▶ _Your task_
Filter the entries down to the lines holding "option", then copy those lines.

▶ _Working data_

(* ===== verification/Firmware.v ===== *)
(** * Verified boot of a firmware image: crypto/sha_utility.c, RSAVerifyBinary_f of
    crypto/rsa_utility.c and utils/firmware_image.c of vboot_reference.

    A pointer is the list of the bytes that are readable from it on, and reading past
    them is [Undefined].  Files that are written get all that is written to them. *)

From S2P Require Import Prelude Rsa Sha2 Sha2Spec Sha1.

#[global] Instance result_ret : MRet result := @Val.
#[global] Instance result_bind : MBind result := fun A B k m => match m with Val a => k a | Fault f => Fault f end.

(** [n] bytes from the offset [off] on. *)
Definition read_at (p : list Z) (off n : Z) : result (list Z) :=
  if bool_decide (0 ≤ off ∧ 0 ≤ n ∧ off + n ≤ zlen p) then Val (take (Z.to_nat n) (drop (Z.to_nat off) p)) else Fault Undefined.
(** An array that is indexed by an algorithm. *)
Definition indexed {A} (table : Z → A) (algorithm : Z) : result A :=
  if bool_decide (0 ≤ algorithm < kNumAlgorithms) then Val (table algorithm) else Fault Undefined.
(** 0 if the bytes are the same. *)
Definition SafeMemcmp (s1 s2 : list Z) : Z := foldl (fun m xy => if xy.1 =? xy.2 then m else 1) 0 (zip s1 s2).

(** ** sha_utility.c *)

Definition SHA1_DIGEST_ALGORITHM : Z := 0.
Definition SHA256_DIGEST_ALGORITHM : Z := 1.
Definition SHA512_DIGEST_ALGORITHM : Z := 2.
Definition digest_type_map : Z → Z :=
  of_algorithm 0 (concat (replicate 4 [SHA1_DIGEST_ALGORITHM; SHA256_DIGEST_ALGORITHM; SHA512_DIGEST_ALGORITHM])).
Record DigestContext := mkDigest { sha1_ctx : option SHA1_CTX; sha256_ctx : option CTX; sha512_ctx : option CTX; algorithm : Z }.
#[global] Instance eta_DigestContext : Eta DigestContext :=
  fun r => mkDigest (sha1_ctx r) (sha256_ctx r) (sha512_ctx r) (algorithm r).
(** What the memory that the contexts get holds before. *)
Record Memory := mkMemory { sha1_mem : SHA1_CTX; sha256_mem : CTX; sha512_mem : CTX }.
Definition deref {A} (p : option A) : result A := match p with Some a => Val a | None => Fault Undefined end.
(** SHA1_final with the context that it leaves. *)
Definition finish (ctx : SHA1_CTX) : result (list Z) := match SHA1_final ctx with Val (p, _) => Val p | Fault f => Fault f end.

▶ _Exercise answer_
Record DigestContext := mkDigest { sha1_ctx : option SHA1_CTX; sha256_ctx : option CTX; sha512_ctx : option CTX; algorithm : Z }.
Definition deref {A} (p : option A) : result A := match p with Some a => Val a | None => Fault Undefined end.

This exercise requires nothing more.